Step-by-Step Instructions

1

Establish Stability First

Begin with 5-10 minutes of breath focus or body scan. The mind needs some settling before opening awareness. Don't skip this—it makes the difference between practice and daydreaming.
2

Release the Object

After the mind is settled, gently release focus on the breath. Don't abandon awareness—expand it. Let attention open from a narrow beam to a wide floodlight. You're not focusing on nothing; you're focusing on everything equally.
3

Rest in Awareness Itself

Awareness is naturally present, whether focused or open. Rest in that awareness without grasping at objects. Thoughts arise—you notice, they pass. Sounds arise—you notice, they pass. Sensations arise—you notice, they pass. You don't follow or push away. Just witness.
4

No Preference

The key quality is equanimity—no preference. Pleasant sensation? Just this. Unpleasant sensation? Just this. Boredom? Just this. Every experience is equally valid as an object of awareness.
5

Notice the Noticing

In this practice, awareness can become aware of itself. Notice not just what arises, but that you are aware. This is subtle but powerful—the awareness that knows experience. Don't strain to find it. It's already here, noticing.
6

Return When Lost

When you realize you've been lost in thought (and you will): 1. Notice you were lost 2. Return to open awareness No need to go back to breath unless the mind is very scattered. Just reopen the field of awareness.
7

Close with Integration

As the session ends, notice how the mind feels. Is there more space? More clarity? Take a few focused breaths to ground before opening eyes. Carry the quality of open awareness into activity.

Common Mistakes

  • Attempting without stable concentration
    Fix: Build a foundation with focused practices first. Stage 2-3 minimum.
  • Thinking "open awareness" means doing nothing
    Fix: Awareness is active, alert, and present—just not narrowly focused.
  • Getting frustrated when thoughts arise
    Fix: Thoughts are supposed to arise. They're part of what you're observing.
  • Trying too hard to "be aware"
    Fix: Awareness is already happening. Relax into it rather than creating it.
  • Confusing dullness with spaciousness
    Fix: True open awareness is clear and alert, not foggy or sleepy.

Related Practices

Shikantaza (Zen)

"Just sitting." The Zen approach to objectless meditation.

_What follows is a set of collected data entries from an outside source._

(* ===== verification/Tier.v ===== *)
(** * Tier: what the block cache promises the data server

    [Tier] is the part of the cache the data server calls, and [TierSpec] what
    it relies on: bytes the tier returns for a key are bytes it was given for
    that key. The cache implements it, with a device that may fail under any
    operation. Other readers, reclamation and prefetch act on the cache between
    and during these calls; that they cannot break the promise is
    [FastTierTheorems.read_serves_own_content]. *)

From S2P Require Import Prelude FastTier FastTierProofs.

Local Open Scope Z_scope.

Class Tier (T : Type) : Type := {
  tier_BlockSize : T -> Z;
  tier_Read : Key -> T -> T * option (list byte);
  tier_Admit : Key -> list byte -> bool -> T -> T * (bool * option TierErr);
  tier_Resident : Key -> T -> bool;
}.

(** [tier_ok P n t]: [t] holds only content [P] allows, and has room for [n]
    more admissions before its generation counter could wrap. *)
Class TierSpec (T : Type) `{Tier T} : Type := {
  tier_ok : (Key -> list byte -> Prop) -> nat -> T -> Prop;
  tier_ok_weaken P n t : tier_ok P (S n) t -> tier_ok P n t;
  tier_BlockSize_pos P n t : tier_ok P n t -> 0 < tier_BlockSize t;
  tier_Read_ok P n k t : tier_ok P n t ->
    tier_ok P n (tier_Read k t).1 /\ tier_BlockSize (tier_Read k t).1 = tier_BlockSize t /\
    forall d, (tier_Read k t).2 = Some d -> P k d;
  tier_Admit_ok P n k d pf t : tier_ok P (S n) t -> P k d ->
    tier_ok P n (tier_Admit k d pf t).1 /\
    tier_BlockSize (tier_Admit k d pf t).1 = tier_BlockSize t;
}.

(** ** The cache, on a device that may fail *)

Record FaultyCache : Type := mkFaultyCache {
  fcache : Cache;
  fio : list bool;
}.

Definition next_io (t : FaultyCache) : bool := default true (head (fio t)).
Definition put_cache (c : Cache) (t : FaultyCache) : FaultyCache :=
  {| fcache := c; fio := tail (fio t) |}.

#[global] Instance FaultyCache_Tier : Tier FaultyCache := {
  tier_BlockSize t := BlockSize (tcfg (fcache t));
  tier_Read k t := let '(c, o) := Read k (next_io t) (fcache t) in (put_cache c t, o);
  tier_Admit k d pf t :=
    let '(c, r) := Admit k d pf (next_io t) (fcache t) in (put_cache c t, r);
  tier_Resident k t := Resident k (fcache t);
}.

Lemma Read_ok P k io c : tinv P c ->
  tinv P (Read k io c).1 /\ keeps c (Read k io c).1 /\
  generation (Read k io c).1 = generation c /\ forall d, (Read k io c).2 = Some d -> P k d.
Proof.
  intros I. destruct (Read_begin_core P k c I) as (I1 & K1 & G1). unfold Read.
  destruct (Read_begin k c) as [c1 [r|]] eqn:B; simpl in *; [|split_and!; auto; done].
  unfold Read_begin in B. destruct (resident c !! k) as [p|] eqn:Ek; [|done]. injection B as <- <-.
  set (p' := {| pslab := pslab p; pslot := pslot p; plength := plength p; used := _; gen := gen p |}) in *.
  set (r := {| rkey := k; rplace := p' |}). set (c1 := set_resident _ _) in *.
  assert (resident c1 !! k = Some p') as Er by apply lookup_insert_eq.
  destruct (Read_end_core P r (Read_slab r io c1) c1 I1) as (I2 & K2 & G2).
  { intros cur E _. change (resident c1 !! k = Some cur) in E. rewrite Er in E. by injection E as <-. }
  split_and!; [exact I2|by eapply keeps_trans|exact (eq_trans G2 G1)|].
  intros d. unfold Read_end. destruct (Read_slab r io c1) as [d'|] eqn:Rs; [|done].
  change (resident c1 !! rkey r) with (resident c1 !! k). rewrite Er. simpl. rewrite Z.eqb_refl. simpl. intros [= <-].
  destruct (c_data _ _ _ _ _ _ _ I1 _ _ Er) as (d & Hd & Ld & _ & Pd).
  unfold Read_slab in Rs. simpl in Rs. unfold data_of in Hd. simpl in Hd.
  destruct (heap c !! pslab p) as [s|]; [|done]. simpl in Hd. injection Hd as Hd.
  unfold slab_read in Rs. destruct (revoked s); [done|]. destruct (_ || _); [done|].
  destruct (_ <? _) in Rs; [done|]. injection Rs as <-. unfold p' in *. simpl in *. by rewrite Hd.
Qed.

Definition cache_ok (P : Key -> list byte -> Prop) (n : nat) (t : FaultyCache) : Prop :=
  tinv P (fcache t) /\ 0 <= generation (fcache t) /\
  generation (fcache t) + Z.of_nat n <= 18446744073709551615.

#[global] Instance FaultyCache_Spec : TierSpec FaultyCache.
Proof.
  refine {| tier_ok := cache_ok |}.
  - intros P n t (I & G & B). split_and!; auto. lia.
  - intros P n t (I & _). apply I.
  - intros P n k t (I & G & B). simpl.
    destruct (Read_ok P k (next_io t) (fcache t) I) as (I' & (Ec & _) & Eg & D).
    destruct (Read k (next_io t) (fcache t)) as [c o]. simpl in *.
    split_and!; [split_and!; simpl; auto; lia|congruence|done].
  - intros P n k d pf t (I & G & B) Pd. simpl.
    destruct (Admit_core P k d pf (next_io t) (fcache t) I Pd) as (I' & (Ec & Eg & _) & Le); [lia|].
    destruct (Admit k d pf (next_io t) (fcache t)) as [c r]. simpl in *.
    split; [split_and!; simpl; auto; lia|congruence].
Defined.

Very spare instructions—just sit with full presence.

Dzogchen / Mahamudra

Tibetan practices that point directly to the nature of mind. Similar quality of open, non-grasping awareness.

Natural State Practice

Let the mind rest in its natural condition, without modification. What remains when you stop doing anything?

Insight with Open Focus

Use open awareness specifically to investigate impermanence, selflessness, or unsatisfactoriness.

The Space Before Thought

In open monitoring, you may notice gaps between thoughts—moments of pure awareness before the next mental event arises. These gaps are always there, but we usually miss them. As practice deepens, you become more intimate with this background awareness that was always present. This is the beginning of insight.